Chicago-based alternative bluegrass folk singer and songwriter, Robbie Fulks returns to York, his native hometown for the first time since he was a child to take the stage alongside the Dupont Brothers on Thursday, Oct. 20 at Kable House. 

In Fulks' trek on tour supporting 2016's "Upland Stories," he had a chance to share details about his musical roots and what inspired his latest album.

As a child, Robbie was born in York, Pennsylvania, and shortly after began moving frequently due to his father’s job. Stops on the trail included Mount Joy, Mountville and Waynesboro, all in Pennsylvania, Charlottesville, Virginia, Wake Forest, and, finally, Creedmoor, North Carolina. In the midst of all the moving, Fulks says music was a constant.
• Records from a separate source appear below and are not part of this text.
Lemma verdicts :
  ValidateLogQL nested = Some "" ∧
  ValidateLogQL ("{app!=" +:+ q "a" +:+ "}") = Some errEmptyCompatibleMatchers ∧
  ValidateLogQL ("rate_counter({app=" +:+ q "a" +:+ "}[1m])")
    = Some "parse error : rate_counter requires | unwrap expression" ∧
  ValidateMatchersQuery ("{app=" +:+ q "a" +:+ "} | json") = Some errOnlyLabelMatchers ∧
  validateJSONExpression ("a.b[0][" +:+ q "c" +:+ "]") = Ok tt ∧
  validateJSONExpression "a[1.5]" = Err "syntax error: unexpected $end, expecting STRING or INDEX" ∧
  validatePatternParser "<a><b>" = Err "found consecutive capture '<a><b>': invalid expression".
Proof. vm_compute. split_and!; reflexivity. Qed.


Lemma series_groups_as_set_witness :
  ValidateSeriesMatchers ["{b}"; "{a}"; "{b}"] = ValidateSeriesMatchers ["{a}"; "{b}"].
Proof. refine (series_groups_as_set _ _ _). intros x. rewrite !elem_of_cons. naive_solver. Defined.

End ValidateDemo.

End Validate.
His mother and father collected records and often played music on the weekends in the early '70s, which ultimately gave Robbie the desire to perform and write music at the age of fifteen.

“My family always listened to a lot of folk and bluegrass music. Growing up, I would hear this guy come on the radio station in Lancaster on Saturday mornings called ‘The Sheriff’,” said Fulks. “He would dress up like a sheriff and present bluegrass acts, like whoever happened to be passing through town like Jim and Jesse and Del McCoury, and I always loved listening to the music. We always had instruments lying around the house, so I started picking up the banjo to play when I was about seven years old. When I was in school, my music teacher noticed I was taking interest in playing the banjo, so she gave me the opportunity to play in front of the class and talent shows, which kind of got me hooked.”

Fulks was accepted into Columbia University at 17 years old, pursuing a degree in English. But as he spent more time hanging out in Greenwich Village playing his music at local clubs, he quit college after 3 years to perform full time.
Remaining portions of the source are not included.